1. An endoscopic device comprising: an elongate member comprising a proximal end and a distal end, wherein a camera is located at the distal end of the elongate member, and wherein the elongate member is single-use and comprises a user interface for controlling an articulation of a distal portion of the elongate member; anda handle component removably attached to the proximal end of the elongate member via an interface, wherein the handle component is re-usable and comprises electronics for processing data transmitted from the camera.

2. The endoscopic device of claim 1, wherein the elongate member comprises a stiffening element and wherein a stiffness of the elongate member is adjusted by adjusting a length of the stiffening element inserted into the elongate member.

3. The endoscopic device of claim 1, wherein the interface between the handle component and the proximal end of the elongate member provides an electric connection.
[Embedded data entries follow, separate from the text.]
(** * etude: score-to-event conversion engine

    A shallow embedding of the conversion core of the repository and of
    the code around it:

    - [MXL2MIDI.convertToMIDI], [MXL2MIDI.stepToMidi],
      [MXL2MIDI.parseXMLString], [MXL2MIDI.extractMXLFallback],
      [MXL2MIDI.parseZIP], [MXL2MIDI.extractMXL], [MXL2MIDI.parseFile]
      and [MXL2MIDI.convertOSMDToMIDI] (src/mxl2midi.js);
    - [parseMidiFile] with its local readers [readStr], [read16], [read32]
      and [readVar], the playback functions [seek], [skip], [playLoop],
      [prepareNextLearningStep] and [advanceLearningStep], the loader
      [parseXMLFile] with [clearCurrentFile] and the deferred
      [renderOSMD], and [visualizeNote] (the application script);
    - [processCommand] of the firmware (src/arduino/etude.ino).

    JavaScript numbers are modelled by [num]: a finite value is a
    rational, and the three non-finite doubles NaN, +Infinity, -Infinity
    are kept because the code's control flow depends on them (truthiness,
    [Map] keys, comparisons).  Comparisons, [Math.round] and the bit
    operations are exact on doubles, and so they are here.  The two
    conversions round as binary64 does, operation by operation: the
    times and the key of the deduplication of [convertToMIDI] and
    [convertOSMDToMIDI], [stepToMidi], [parseInt] and [parseFloat].  The
    other sums, products and quotients (the clock of a measure, the
    pitch of [pitchToMidi], the times of [parseMidiFile], the playback
    position) are exact; a theorem whose statement would differ in
    binary64 states the range in which the doubles are exact.  The sign
    of zero is not modelled.

    The platform objects the code calls are modelled by what they return:
    [DOMParser] by the document tree it hands over, [TextDecoder] by the
    UTF-8 decoder of the Encoding standard, [Array.prototype.sort] by a
    stable insertion sort.

    The definitions come first, module by module as the source has them;
    the facts follow, and the modules named [...Claims] hold the theorems
    for the properties C1 to C10 of the specification. *)

From Stdlib Require Import ZArith QArith Qround Qabs Qpower Lqa List Bool String
  Ascii Lia.
From Stdlib Require Import Sorted Permutation.
Import ListNotations.

(* ================================================================== *)
(** * JavaScript values used by the converter *)
(* ================================================================== *)

Module JS.

(** A JavaScript number. *)
Inductive num : Type :=
| NaN
| NInf
| PInf
| Fin (q : Q).

Definition ofZ (z : Z) : num := Fin (inject_Z z).

Definition qsign (q : Q) : comparison := (Qnum q ?= 0)%Z.

(** The infinity carrying the sign [c]; [Eq] has no infinity. *)
Definition inf_of (c : comparison) : num :=
  match c with Lt => NInf | Gt => PInf | Eq => NaN end.

Definition sign_mul (a b : comparison) : comparison :=
  match a, b with
  | Eq, _ | _, Eq => Eq
  | Lt, Lt | Gt, Gt => Gt
  | _, _ => Lt
  end.

Definition neg (a : num) : num :=
  match a with
  | NaN => NaN
  | NInf => PInf
  | PInf => NInf
  | Fin q => Fin (Qred (- q))
  end.

(** [a + b] *)
Definition add (a b : num) : num :=
  match a, b with
  | NaN, _ | _, NaN => NaN
  | PInf, NInf | NInf, PInf => NaN
  | PInf, _ | _, PInf => PInf
  | NInf, _ | _, NInf => NInf
  | Fin x, Fin y => Fin (Qred (x + y))
  end.

(** [a - b] *)
Definition sub (a b : num) : num := add a (neg b).

Definition sign_of (a : num) : comparison :=
  match a with
  | NaN => Eq
  | NInf => Lt
  | PInf => Gt
  | Fin q => qsign q
  end.

(** [a * b] *)
Definition mul (a b : num) : num :=
  match a, b with
  | NaN, _ | _, NaN => NaN
  | Fin x, Fin y => Fin (Qred (x * y))
  | _, _ => inf_of (sign_mul (sign_of a) (sign_of b))
  end.

(** [a / b]; a zero divisor counts as +0: the quotient by [-0], of the
    opposite sign, is outside the model. *)
Definition div (a b : num) : num :=
  match a, b with
  | NaN, _ | _, NaN => NaN
  | Fin x, Fin y =>
      match qsign y with
      | Eq => inf_of (qsign x)
      | _ => Fin (Qred (x / y))
      end
  | Fin _, _ => Fin 0
  | _, Fin y =>
      inf_of (sign_mul (sign_of a) (match qsign y with Eq => Gt | c => c end))
  | _, _ => NaN
  end.

(** [a < b] *)
Definition ltb (a b : num) : bool :=
  match a, b with
  | NaN, _ | _, NaN => false
  | NInf, NInf => false
  | NInf, _ => true
  | _, NInf => false
  | PInf, _ => false
  | _, PInf => true
  | Fin x, Fin y => match x ?= y with Lt => true | _ => false end
  end.

(** [a > b] *)
Definition gtb (a b : num) : bool := ltb b a.

(** [a <= b] *)
Definition leb (a b : num) : bool :=
  match a, b with
  | NaN, _ | _, NaN => false
  | NInf, _ => true
  | _, NInf => false
  | _, PInf => true
  | PInf, _ => false
  | Fin x, Fin y => match x ?= y with Gt => false | _ => true end
  end.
4. The endoscopic device of claim 1, wherein the interface between the handle component and the proximal end of the elongate member comprises a locking mechanism to secure a mechanical connection between the handle component and the proximal end of the elongate member.

5. The endoscopic device of claim 1, wherein the user interface is located at the proximal end of the elongate member.

6. The endoscopic device of claim 5, wherein the user interface comprises a knob, a lever or a button for controlling the articulation of a distal portion of the elongate member.

7. The endoscopic device of claim 5, wherein the user interface further comprises a mechanical structure for flow management of the endoscopic device.

8. The endoscopic device of claim 1, further comprising one or more external guiding elements configured to guide an articulation movement of the distal end of the elongate member in an additional degree of articulation.

9. The endoscopic device of claim 8, wherein the one or more external guiding elements are assembled with the elongate member concentrically.

10. The endoscopic device of claim 8, wherein the one or more external guiding elements are individually controlled.

11. The endoscopic device of claim 10, wherein each of the one or more external guiding elements comprises an articulation control mechanism for controlling an articulation of the corresponding external guiding element.

12. The endoscopic device of claim 8, wherein the one or more external guiding elements and the elongate member have different bending axes.

13. The endoscopic device of claim 8, wherein a degree of freedom for bending of the distal end of the elongate member is adjusted by adding or moving an external guiding element.

14. The endoscopic device of claim 8, wherein a bending direction of the distal end of the elongate member is adjusted by configuring a bending direction of the one or more external guiding elements relative to one another.

15. The endoscopic device of claim 8, wherein at least one of the one or more external guiding element is pre-bent.

16. The endoscopic device of claim 1, wherein the elongate member comprises an articulation section formed at least by one or more fluid access holes.

17. The endoscopic device of claim 1, wherein the handle component comprises an electromagnetic (EM) sensor to detect a gravity direction.

18. The endoscopic device of claim 1, wherein the gravity direction is determined based on sensor data collected from the EM sensor located at the handle component and an EM sensor located at the distal end of the elongate member.

19. The endoscopic device of claim 18, wherein the gravity direction is used to correct a view of the image data.

20. The endoscopic device of claim 18, further comprising a fluid shield connected to the proximal end of the elongate member.